How Obama Was Dangerously Naive About STUXNET and Cyberwarfare
If the New York Times’ comprehensive account of the birth of the STUXNET worm that slowed Iran’s efforts to enrich uranium tells us anything, it’s that the Obama administration was remarkably naive about the potential for the proliferation of the cyberweapons it was developing.
Indeed, while discussions of the new territory the US was entering apparently took place in the White House, ultimately, an aide told the Times, the administration didn’t want to “develop a grand theory for a weapon whose possibilities they were still discovering.”
Then, in Summer 2010, an event the administration should have anticipated occurred: The STUXNET worm got loose and started replicating outside the Iranian enrichment plant that had been its target. In the wild, on the Internet, its was exposed for everyone to see.
And that, apparently, is when opportunistic hackers started to learn from it.
As outlined by Eric Gallant at Data Center Pro, STUXNET taught hackers that the “Industrial Control Systems” used in industrial production (think high-tech factories) and data centers were vulnerable to attack.

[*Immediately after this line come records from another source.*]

(** C9. For every token [T] that verifies with an email claim that
    resolves to an account, [verify] answers [{ message: 'Verified' }]
    and marks the account verified; a second [verify] of [T] in a later
    world [w2] with those accounts, where [T] still verifies, answers
    the same and leaves the account verified; after that, in a world
    [w3], [verifyEmail] for that email answers 409 and the controller
    raises "Email has been verified". *)
Theorem confirm_verification_twice (w w2 w3 : World) (T e : string)
    (acct : Account) (decoded decoded2 : Claims) :
  jwt_verify (clock w) T = inl decoded →
  decoded !! "email" = Some (VStr e) →
  find_by "email" (Some (VStr e)) (accounts w) = Some acct →
  accounts w2 = accounts (verify T w).2 →
  jwt_verify (clock w2) T = inl decoded2 →
  decoded2 !! "email" = Some (VStr e) →
  accounts w3 = accounts (verify T w2).2 →
  (verify T w).1 = Return (inr Verified) ∧
  (AuthenController.acceptVerifyEmail T w).1 = Return Verified ∧
  (∃ acct1, find_by "email" (Some (VStr e)) (accounts w2) = Some acct1 ∧
            acct1 !! "verifyEmail" = Some (VBool true)) ∧
  (verify T w2).1 = Return (inr Verified) ∧
  (AuthenController.acceptVerifyEmail T w2).1 = Return Verified ∧
  (∃ acct2, find_by "email" (Some (VStr e)) (accounts w3) = Some acct2 ∧
            acct2 !! "verifyEmail" = Some (VBool true)) ∧
  (verifyEmail e w3).1 = Return (Some 409) ∧
  (AuthenController.verifyEmail e w3).1 = Throw AlreadyVerified.
Proof.
  intros Hok He Hfound Hw2 Hok2 He2 Hw3.
  rewrite <-He in Hfound.
  pose proof (verify_accepts _ _ _ _ Hok Hfound) as Hv1.
  set (acct1 := <[ "updated_at" := VNum (clock w) ]>
                  (<[ "verifyEmail" := VBool true ]> acct)) in *.
  assert (find_by "email" (decoded2 !! "email") (accounts w2) = Some acct1)
    as Hfound2.
  { rewrite Hw2, Hv1, He2, <-He. cbn [snd accounts set_accounts log_lookup].
    apply find_by_replace; [done|]. subst acct1.
    by rewrite !lookup_insert_ne by done. }
  pose proof (verify_accepts _ _ _ _ Hok2 Hfound2) as Hv2.
  set (acct2 := <[ "updated_at" := VNum (clock w2) ]>
                  (<[ "verifyEmail" := VBool true ]> acct1)) in *.
  assert (find_by "email" (Some (VStr e)) (accounts w3) = Some acct2)
    as Hfound3.
  { rewrite Hw3, Hv2, <-He2. cbn [snd accounts set_accounts log_lookup].
    apply find_by_replace; [done|]. subst acct2.
    by rewrite !lookup_insert_ne by done. }
  assert (∀ T' w', verify T' w' = (Return (inr Verified), (verify T' w').2) →
                   (AuthenController.acceptVerifyEmail T' w').1 = Return Verified) as Hroute.
  { intros T' w' Hv. unfold AuthenController.acceptVerifyEmail. run. by rewrite Hv. }
  split_and!.
  - by rewrite Hv1.
  - apply Hroute. by rewrite Hv1.
  - exists acct1. split; [by rewrite <-He2|]. subst acct1.
    by rewrite lookup_insert_ne, lookup_insert_eq by done.
  - by rewrite Hv2.
  - apply Hroute. by rewrite Hv2.
  - exists acct2. split; [done|]. subst acct2.
    by rewrite lookup_insert_ne, lookup_insert_eq by done.
  - rewrite (verifyEmail_verified _ _ acct2); [done..|]. subst acct2.
    by rewrite lookup_insert_ne, lookup_insert_eq by done.
  - unfold AuthenController.verifyEmail. run.
    rewrite (verifyEmail_verified _ _ acct2); [done..|]. subst acct2.
    by rewrite lookup_insert_ne, lookup_insert_eq by done.
Qed.
Lemma safe_input_x_loop_returned (default min_val max_val : option Q)
    (ks : list key) (scr : list message) (v : xfloat) (c' : console) :
  safe_input_x_loop strip py_float_x default min_val max_val ks scr
    = Returned v c' ->
  exists (rejected : list string) (raw : string) (shown : list message),
    ks = map Line rejected ++ Line raw :: keys c' /\
    screen c' = scr ++ shown /\
    length shown = length rejected /\
    ((exists d, default = Some d /\ v = Finite d /\
                strip raw = ""%string) \/
     (py_float_x (strip raw) = Some v /\
      below_x min_val v = false /\ above_x max_val v = false)).
Proof.
  revert scr. induction ks as [|k ks IH]; intros scr E; simpl in E.
  - discriminate.
  - destruct k as [raw|]; [| discriminate].
    assert (Hrec : forall m,
      safe_input_x_loop strip py_float_x default min_val max_val ks
        (scr ++ [m]) = Returned v c' ->
      exists rejected raw0 shown,
        Line raw :: ks = map Line rejected ++ Line raw0 :: keys c' /\
        screen c' = scr ++ shown /\
        length shown = length rejected /\
        ((exists d, default = Some d /\ v = Finite d /\
                    strip raw0 = ""%string) \/
         (py_float_x (strip raw0) = Some v /\
          below_x min_val v = false /\ above_x max_val v = false))).
    { intros m Em.
      destruct (IH _ Em) as (rej & raw0 & shown & K & S & L & V).
      exists (raw :: rej), raw0, (m :: shown).
      rewrite K, S, <- app_assoc. simpl. auto. }
    assert (Hparse :
      match py_float_x (strip raw) with
      | None =>
          safe_input_x_loop strip py_float_x default min_val max_val ks
            (scr ++ [NotANumber])
      | Some val =>
          if below_x min_val val then
            safe_input_x_loop strip py_float_x default min_val max_val ks
              (scr ++ [TooSmall (match min_val with
                                 | Some m => m
                                 | None => 0
                                 end)])
          else if above_x max_val val then
            safe_input_x_loop strip py_float_x default min_val max_val ks
              (scr ++ [TooLarge (match max_val with
                                 | Some m => m
                                 | None => 0
                                 end)])
          else Returned val (mkConsole ks scr)
      end = Returned v c' ->
      exists rejected raw0 shown,
        Line raw :: ks = map Line rejected ++ Line raw0 :: keys c' /\
        screen c' = scr ++ shown /\
        length shown = length rejected /\
        ((exists d, default = Some d /\ v = Finite d /\
                    strip raw0 = ""%string) \/
         (py_float_x (strip raw0) = Some v /\
          below_x min_val v = false /\ above_x max_val v = false))).
    { destruct (py_float_x (strip raw)) as [val|] eqn:P; [| apply Hrec].
      destruct (below_x min_val val) eqn:B; [apply Hrec |].
      destruct (above_x max_val val) eqn:A; [apply Hrec |].
      intros R. inversion R; subst.
      exists [], raw, []. simpl. rewrite app_nil_r.
      repeat split; auto. }
    destruct default as [d|]; [| exact (Hparse E)].
    destruct (String.eqb (strip raw) "") eqn:Q; [| exact (Hparse E)].
    inversion E; subst.
    exists [], raw, []. simpl. rewrite app_nil_r.
    repeat split; auto. left. exists d. repeat split.
    now apply String.eqb_eq.
Qed.

Lemma safe_input_x_loop_stopped (default min_val max_val : option Q)
    (ks : list key) (scr : list message) :
  match safe_input_x_loop strip py_float_x default min_val max_val ks scr
  with
  | Returned _ _ => True
  | Stopped EOFError c' => keys c' = []
  | Stopped SystemExit c' => exists shown, screen c' = shown ++ [Cancelled]
  | Stopped KeyboardInterrupt _ => False
  | Diverges => False
  end.
Proof.
  revert scr. induction ks as [|k ks IH]; intros scr; simpl.
  - reflexivity.
  - destruct k as [raw|]; [| now exists scr].
    assert (Hparse :
      match
        match py_float_x (strip raw) with
        | None =>
            safe_input_x_loop strip py_float_x default min_val max_val ks
              (scr ++ [NotANumber])
        | Some val =>
            if below_x min_val val then
              safe_input_x_loop strip py_float_x default min_val max_val
                ks (scr ++ [TooSmall (match min_val with
                                      | Some m => m
                                      | None => 0
                                      end)])
            else if above_x max_val val then
              safe_input_x_loop strip py_float_x default min_val max_val
                ks (scr ++ [TooLarge (match max_val with
                                      | Some m => m
                                      | None => 0
                                      end)])
            else Returned val (mkConsole ks scr)
        end
      with
      | Returned _ _ => True
      | Stopped EOFError c' => keys c' = []
      | Stopped SystemExit c' =>
          exists shown, screen c' = shown ++ [Cancelled]
      | Stopped KeyboardInterrupt _ => False
      | Diverges => False
      end).
    { destruct (py_float_x (strip raw)) as [val|]; [| apply IH].
      destruct (below_x min_val val); [apply IH |].
      destruct (above_x max_val val); [apply IH | exact I]. }
    destruct default as [d|]; [| exact Hparse].
    destruct (String.eqb (strip raw) ""); [exact I | exact Hparse].
Qed.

[Update: Ryan Ellis, a postdoc at Stanford whose research “focuses on contemporary debates about infrastructure security,” points out that “The vulnerability of SCADA and ICS systems was certainly well known well before the emergence of STUXNET. DHS, DOE, and NIST efforts targeting ICS and SCADA security have been going on for years.” So it’s more accurate to say that Stuxnet introduced a new code base into what had been an ongoing battle to secure these systems.]